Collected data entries

(* ===== verification/GoStrings.v ===== *)
(** * GoStrings: the functions of Go's package strings that main.go calls

    [Split] (main.go 182, on the one-byte separator "|"), [Contains]
    (main.go 261) and [HasSuffix] (main.go 108), over byte strings.  They
    are library code, modelled from their documented behaviour:
    - [Split s sep] cuts [s] at every occurrence of [sep] and returns the
      pieces between them, [Count s sep + 1] of them; the separator is a
      single byte here, the only way main.go calls it;
    - [Contains s substr] reports whether [substr] is within [s];
    - [HasSuffix s suffix] is [len(s) >= len(suffix) &&
      s[len(s)-len(suffix):] == suffix].
    [Join] and [Count] are the specification's vocabulary: main.go does not
    call them. *)

From stdpp Require Import base list strings.
From Stdlib Require Import Ascii Lia.
From S2P Require Import Prelude.

(** ** Definitions *)

(** [s[n:]] for [n <= len(s)]; the whole of [s] is consumed beyond. *)
Fixpoint string_drop (n : nat) (s : string) : string :=
  match n, s with
  | 0, _ => s
  | S n', String _ s' => string_drop n' s'
  | S _, "" => ""
  end.

Fixpoint HasPrefix (s prefix : string) {struct prefix} : bool :=
  match prefix, s with
  | "", _ => true
  | String p prefix', String c s' =>
      if decide (c = p) then HasPrefix s' prefix' else false
  | String _ _, "" => false
  end.

Fixpoint Contains (s substr : string) : bool :=
  HasPrefix s substr ||
  match s with
  | "" => false
  | String _ s' => Contains s' substr
  end.

Definition HasSuffix (s suffix : string) : bool :=
  bool_decide (String.length suffix <= String.length s) &&
  bool_decide (string_drop (String.length s - String.length suffix) s = suffix).

Fixpoint Split (s : string) (sep : ascii) : list string :=
  match s with
  | "" => [""]
  | String c s' =>
      if decide (c = sep) then "" :: Split s' sep
      else match Split s' sep with
           | piece :: pieces => String c piece :: pieces
           | [] => [String c ""]
           end
  end.

(** The number of occurrences of a byte, and its absence. *)
Fixpoint Count (s : string) (sep : ascii) : nat :=
  match s with
  | "" => 0
  | String c s' => (if decide (c = sep) then 1 else 0) + Count s' sep
  end.

Definition sep_free (sep : ascii) (s : string) : Prop := Count s sep = 0.

#[global] Instance sep_free_dec sep s : Decision (sep_free sep s).
Proof. unfold sep_free. apply _. Defined.

Fixpoint Join (elems : list string) (sep : string) : string :=
  match elems with
  | [] => ""
  | [x] => x
  | x :: rest => x +:+ sep +:+ Join rest sep
  end.

(** ** Prefixes, suffixes and substrings *)

Section substrings.
Implicit Types (s t p : string) (c : ascii).

Lemma string_drop_app s t : string_drop (String.length s) (s +:+ t) = t.
Proof. induction s; [done | by rewrite string_app_cons]. Qed.

Lemma string_drop_length s n :
  String.length (string_drop n s) = String.length s - n.
Proof. revert s; induction n; intros [|c s]; simpl; auto. Qed.

Lemma string_drop_split s n :
  n <= String.length s -> exists a, s = a +:+ string_drop n s /\ String.length a = n.
Proof.
  revert s; induction n as [|n IH]; intros s Hn.
  - by exists "".
  - destruct s as [|c s]; simpl in *; [lia|].
    destruct (IH s) as (a & Ha & Hl); [lia|].
    exists (String c a). rewrite string_app_cons, <- Ha. simpl. auto.
Qed.

Lemma HasPrefix_spec s p : HasPrefix s p = true <-> exists t, s = p +:+ t.
Proof.
  revert s; induction p as [|c p IH]; intros s; simpl.
  - split; [by exists s | done].
  - destruct s as [|d s]; [split; [done | by intros [t ?]] |].
    case_decide; subst.
    + rewrite IH. split; intros [t Ht]; exists t.
      * by rewrite string_app_cons, Ht.
      * rewrite string_app_cons in Ht. congruence.
    + split; [done | intros [t Ht]]. rewrite string_app_cons in Ht. congruence.
Qed.

Lemma HasPrefix_app s t : HasPrefix (s +:+ t) s = true.
Proof. apply HasPrefix_spec. by exists t. Qed.

Lemma Contains_spec s p : Contains s p = true <-> exists a b, s = a +:+ p +:+ b.
Proof.
  induction s as [|c s IH]; simpl; rewrite orb_true_iff, HasPrefix_spec.
  - split.
    + intros [[t Ht]|?]; [|done]. by exists "", t.
    + intros (a & b & H). left. symmetry in H.
      apply string_app_eq_nil in H as [-> H]. by exists b.
  - rewrite IH. split.
    + intros [[t Ht]|(a & b & ->)]; [by exists "", t|].
      by exists (String c a), b.
    + intros ([|d a] & b & H); [left; by exists b|right].
      rewrite string_app_cons in H. injection H as -> ->. by exists a, b.
Qed.

Lemma Contains_app a p b : Contains (a +:+ p +:+ b) p = true.
Proof. apply Contains_spec. by exists a, b. Qed.

Lemma Contains_nil_r s : Contains s "" = true.
Proof. by destruct s. Qed.

Lemma HasSuffix_spec s p : HasSuffix s p = true <-> exists a, s = a +:+ p.
Proof.
  unfold HasSuffix. rewrite andb_true_iff, !bool_decide_eq_true. split.
  - intros [Hle Heq].
    destruct (string_drop_split s (String.length s - String.length p)) as (a & Ha & _);
      [lia|]. exists a. by rewrite Heq in Ha.
  - intros [a ->]. rewrite string_length_app. split; [lia|].
    replace (String.length a + String.length p - String.length p)
      with (String.length a) by lia.
    apply string_drop_app.
Qed.

End substrings.

(** ** Split *)

Section split.
Context (sep : ascii).
Implicit Types (s t : string) (l : list string).

Lemma Count_app s t : Count (s +:+ t) sep = Count s sep + Count t sep.
Proof. induction s as [|c s IH]; [done|]. rewrite string_app_cons. cbn [Count]. lia. Qed.

(** A text without the separator, or a first piece and the rest. *)
Lemma sep_cut s :
  sep_free sep s \/ exists a b, s = a +:+ String sep b /\ sep_free sep a.
Proof.
  unfold sep_free. induction s as [|c s IH]; [by left|]. cbn [Count].
  destruct (decide (c = sep)) as [->|Hc]; [right; by exists "", s|].
  destruct IH as [H|(a & b & -> & Ha)]; [left; lia|right].
  exists (String c a), b. cbn [Count]. by rewrite decide_False.
Qed.

Lemma Split_nonempty s : Split s sep <> [].
Proof. destruct s as [|c s]; simpl; [done|]. case_decide; [done|]. by destruct (Split s sep). Qed.

Lemma Split_cons_inv s : exists piece pieces, Split s sep = piece :: pieces.
Proof. pose proof (Split_nonempty s). destruct (Split s sep); naive_solver. Qed.

Lemma Split_length s : length (Split s sep) = S (Count s sep).
Proof.
  induction s as [|c s IH]; simpl; [done|].
  case_decide; simpl; [by rewrite IH|].
  destruct (Split_cons_inv s) as (p & ps & E). rewrite E in *. simpl in *. lia.
Qed.

Lemma Split_sep_free s : sep_free sep s -> Split s sep = [s].
Proof.
  unfold sep_free. induction s as [|c s IH]; simpl; [done|].
  case_decide; [lia|]. intros ?. by rewrite IH.
Qed.

(** The first field of a line: everything before the first separator. *)
Lemma Split_field s t :
  sep_free sep s -> Split (s +:+ String sep t) sep = s :: Split t sep.
Proof.
  unfold sep_free. induction s as [|c s IH]; simpl.
  - intros _. rewrite ?string_app_nil_l. simpl. by rewrite decide_True.
  - case_decide; [lia|]. intros ?. by rewrite IH.
Qed.

Lemma Join_Split s : Join (Split s sep) (String sep "") = s.
Proof.
  induction s as [|c s IH]; simpl; [done|].
  destruct (Split_cons_inv s) as (p & ps & E). rewrite E in IH |- *.
  case_decide; [subst c|]; rewrite <- IH; by destruct ps.
Qed.

Lemma Split_all_sep_free s : Forall (sep_free sep) (Split s sep).
Proof.
  unfold sep_free. induction s as [|c s IH]; simpl; [by repeat constructor|].
  case_decide; subst; [by constructor|].
  destruct (Split_cons_inv s) as (p & ps & E). rewrite E in *.
  apply Forall_cons in IH as [Hp Hps]. constructor; [|done].
  simpl. by rewrite decide_False.
Qed.

Lemma Split_Join l :
  l <> [] -> Forall (sep_free sep) l -> Split (Join l (String sep "")) sep = l.
Proof.
  induction l as [|x [|y l] IH]; intros Hne Hall; [done| |].
  - simpl. apply Split_sep_free. by apply Forall_cons in Hall as [? _].
  - apply Forall_cons in Hall as [Hx Hall].
    change (Join (x :: y :: l) (String sep "")) with
      (x +:+ String sep "" +:+ Join (y :: l) (String sep "")).
    str_simpl. rewrite Split_field by done. f_equal. by apply IH.
Qed.

End split.

#[export] Hint Resolve Split_nonempty Split_all_sep_free : go.
#[export] Hint Rewrite Split_length Join_Split : go.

## TASK STATEMENT
Output, exactly and in full, the lines from the start of the entries above through the line that contains "single byte here, the".

## ANSWER AREA
(* ===== verification/GoStrings.v ===== *)
(** * GoStrings: the functions of Go's package strings that main.go calls

    [Split] (main.go 182, on the one-byte separator "|"), [Contains]
    (main.go 261) and [HasSuffix] (main.go 108), over byte strings.  They
    are library code, modelled from their documented behaviour:
    - [Split s sep] cuts [s] at every occurrence of [sep] and returns the
      pieces between them, [Count s sep + 1] of them; the separator is a
      single byte here, the only way main.go calls it;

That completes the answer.